> [The problem] Of the lines in the data below, write out exactly those from the one holding "Example base_demo : (Base" through the one holding "let n := byte_value", both included.
The input Start Marker
(* ===== verification/Paths.v ===== *)
(** * The parts of package path/filepath the source uses

    Slash-separated paths: cleaning, joining and splitting, and the single path
    segments the source accepts as instance names. *)
From S2P Require Import Prelude GoStrings.

#[local] Open Scope Z_scope.

Definition IsAbs (p : string) : bool := HasPrefix p "/".

(** The elements of a cleaned path, last first: "." and empty elements vanish, and
    ".." removes the element before it.  At the root ".." stays at the root. *)
Fixpoint clean_elements (rooted : bool) (elems acc : list string) : list string :=
  match elems with
  | [] => acc
  | e :: elems' =>
      if String.eqb e "" || String.eqb e "." then clean_elements rooted elems' acc
      else if String.eqb e ".." then
        match acc with
        | a :: acc' =>
            if String.eqb a ".." then clean_elements rooted elems' (".." :: acc)
            else clean_elements rooted elems' acc'
        | [] => clean_elements rooted elems' (if rooted then [] else [".."])
        end
      else clean_elements rooted elems' (e :: acc)
  end.

(** [filepath.Clean]. *)
Definition Clean (p : string) : string :=
  let body := Join (rev (clean_elements (IsAbs p) (Split p "/") [])) "/" in
  if IsAbs p then ("/" +:+ body)%stdpp else if String.eqb body "" then "." else body.

(** [filepath.Join]: empty elements are ignored. *)
Definition JoinPath (elems : list string) : string :=
  match filter (λ e, e ≠ "") elems with
  | [] => EmptyString
  | elems' => Clean (Join elems' "/")
  end.

Fixpoint drop_slashes (s : string) : string :=
  match s with
  | String c s' => if Ascii.eqb c "/" then drop_slashes s' else s
  | EmptyString => EmptyString
  end.
Definition trim_slashes (s : string) : string := rev_string (drop_slashes (rev_string s)).

(** [filepath.Base]. *)
Definition Base (p : string) : string :=
  if String.eqb p "" then "."
  else let t := trim_slashes p in
       if String.eqb t "" then "/" else default t (after_last "/" t).

(** [filepath.Dir]: everything up to the last slash, cleaned. *)
Fixpoint until_last (c : ascii) (s : string) : string :=
  match s with
  | EmptyString => EmptyString
  | String c' s' =>
      if ContainsByte s c then String c' (until_last c s') else EmptyString
  end.
Definition Dir (p : string) : string := Clean (until_last "/" p).

Example clean_demo : Clean "/srv//data/./x/../instances/" = "/srv/data/instances".
Proof. reflexivity. Qed.
Example base_demo : (Base "/usr/bin/firecracker", Base "", Base "///", Base "a/b/") =
                    ("firecracker", ".", "/", "b").
Proof. reflexivity. Qed.
Example dir_demo : (Dir "/srv/data/instances", Dir "/srv", Dir "x") = ("/srv/data", "/", ".").
Proof. reflexivity. Qed.

(** [validName]: [^[a-z0-9](?:[a-z0-9-]{0,61}[a-z0-9])?$], at most 63 characters
    from a-z, 0-9 and '-', the first and the last not '-'. *)
Definition is_alnum (c : ascii) : bool :=
  let n := byte_value c in ((97 <=? n) && (n <=? 122)) || ((48 <=? n) && (n <=? 57)).

Definition first_char (p : ascii → bool) (s : string) : bool :=
  match s with String c _ => p c | EmptyString => false end.

Definition validName (s : string) : bool :=
  all_chars (λ c, is_alnum c || Ascii.eqb c "-") s && first_char is_alnum s &&
  first_char is_alnum (rev_string s) && (String.length s <=? 63)%nat.

Example validName_demo :
  map validName ["web-1"; "-web"; "web-"; "We"; ""; "a"] = [true; false; false; false; false; true].
Proof. reflexivity. Qed.

(** ** Children of a clean directory *)

(** One element of a path. *)
Definition segment (e : string) : bool :=
  nonempty e && negb (ContainsByte e "/") && negb (String.eqb e ".") && negb (String.eqb e "..").

Definition child (d e : string) : string :=
  if String.eqb d "/" then ("/" +:+ e)%stdpp else (d +:+ "/" +:+ e)%stdpp.

Lemma segment_no_slash e : segment e = true → ContainsByte e "/" = false.
Proof.
  unfold segment. intros [[[_ H]%andb_true_iff _]%andb_true_iff _]%andb_true_iff.
  by apply negb_true_iff.
Qed.

Lemma Split_plain e c : ContainsByte e c = false → Split e c = [e].
Proof.
  induction e as [|c' e IH]; cbn; [done|]. intros [-> H]%orb_false_iff. by rewrite (IH H).
Qed.
Lemma Split_app s e c :
  ContainsByte e c = false → Split (s +:+ String c e)%stdpp c = (Split s c ++ [e])%list.
Proof.
  intros He. induction s as [|c' s IH].
  - change (Split (String c e) c = [""; e]). cbn. rewrite Ascii.eqb_refl. by rewrite Split_plain.
  - rewrite append_cons. cbn. rewrite IH. destruct (Ascii.eqb c c'); [done|].
    assert (Hn : Split s c ≠ []).
    { destruct s as [|c1 s1]; [done|]. cbn. by repeat case_match. }
    by destruct (Split s c).
Qed.

Lemma clean_elements_app r l1 l2 acc :
  clean_elements r (l1 ++ l2) acc = clean_elements r l2 (clean_elements r l1 acc).
Proof.
  revert acc. induction l1 as [|e l1 IH]; intros acc; [done|]. cbn.
  repeat (case_match; try apply IH).
Qed.
Lemma clean_elements_segment r e acc : segment e = true → clean_elements r [e] acc = e :: acc.
Proof.
  unfold segment, nonempty. cbn. destruct (String.eqb e ""), (String.eqb e "."),
    (String.eqb e ".."), (ContainsByte e "/"); cbn; done.
Qed.

Lemma Join_snoc l e : l ≠ [] → Join (l ++ [e]) "/" = (Join l "/" +:+ "/" +:+ e)%stdpp.
Proof.
  induction l as [|w l IH]; [done|]. intros _. destruct l as [|w' l]; [done|].
  change (Join ((w :: w' :: l) ++ [e]) "/") with (w +:+ "/" +:+ Join ((w' :: l) ++ [e]) "/")%stdpp.
  rewrite IH by done. change (Join (w :: w' :: l) "/") with (w +:+ "/" +:+ Join (w' :: l) "/")%stdpp.
  by rewrite !append_assoc.
Qed.

Lemma IsAbs_append d s : IsAbs d = true → IsAbs (d +:+ s)%stdpp = true.
Proof.
  assert (Hn : ∀ t, CutPrefix t "" = Some t) by (by intros []).
  destruct d as [|c d]; [done|]. unfold IsAbs, HasPrefix. rewrite append_cons. cbn [CutPrefix].
  by destruct (Ascii.eqb "/" c); rewrite ?Hn.
Qed.

Lemma Clean_child d e :
  IsAbs d = true → Clean d = d → segment e = true → Clean (d +:+ "/" +:+ e)%stdpp = child d e.
Proof.
  intros Ha Hd He. unfold Clean in *. rewrite IsAbs_append by done. rewrite Ha in Hd.
  change ("/" +:+ e)%stdpp with (String "/" e).
  rewrite (Split_app d e "/") by (by apply segment_no_slash).
  rewrite clean_elements_app, clean_elements_segment by done.
  set (X := clean_elements true (Split d "/") []) in *. cbn [rev]. unfold child.
  destruct (decide (rev X = [])) as [HX|HX].
  - rewrite HX in *. rewrite <- Hd. done.
  - rewrite Join_snoc by done.
    assert (Hne : d ≠ "/").
    { intros Hroot. apply HX. unfold X. by rewrite Hroot. }
    rewrite (proj2 (String.eqb_neq d "/") Hne).
    rewrite <- append_assoc. by rewrite Hd.
Qed.

Lemma child_abs d e : IsAbs d = true → IsAbs (child d e) = true.
Proof. intros Ha. unfold child. case_match; by apply IsAbs_append. Qed.
Lemma child_clean d e :
  IsAbs d = true → Clean d = d → segment e = true → Clean (child d e) = child d e.
Proof.
  intros Ha Hd He. destruct (String.eqb_spec d "/") as [->|Hne].
  - change (child "/" e) with ("" +:+ String "/" e)%stdpp. unfold Clean.
    assert (HA : IsAbs ("" +:+ String "/" e)%stdpp = true) by (by apply (IsAbs_append "/")).
    rewrite HA, Split_app by (by apply segment_no_slash).
    by rewrite clean_elements_app, clean_elements_segment.
  - unfold child. rewrite (proj2 (String.eqb_neq d "/") Hne). rewrite Clean_child by done.
    unfold child. by rewrite (proj2 (String.eqb_neq d "/") Hne).
Qed.
Lemma JoinPath_child d e :
  IsAbs d = true → Clean d = d → segment e = true → JoinPath [d; e] = child d e.
Proof.
  intros Ha Hd He. rewrite <- Clean_child by done. unfold JoinPath.
  assert (Hn : ∀ s, s ≠ EmptyString → filter (λ e, e ≠ "") [s] = [s]).
  { intros s Hs. by rewrite filter_cons_True. }
  rewrite filter_cons_True by (by destruct d). rewrite Hn; [done|].
  by destruct e.
Qed.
The input End Marker
> [Solution to this task]
Example base_demo : (Base "/usr/bin/firecracker", Base "", Base "///", Base "a/b/") =
                    ("firecracker", ".", "/", "b").
Proof. reflexivity. Qed.
Example dir_demo : (Dir "/srv/data/instances", Dir "/srv", Dir "x") = ("/srv/data", "/", ".").
Proof. reflexivity. Qed.

(** [validName]: [^[a-z0-9](?:[a-z0-9-]{0,61}[a-z0-9])?$], at most 63 characters
    from a-z, 0-9 and '-', the first and the last not '-'. *)
Definition is_alnum (c : ascii) : bool :=
  let n := byte_value c in ((97 <=? n) && (n <=? 122)) || ((48 <=? n) && (n <=? 57)).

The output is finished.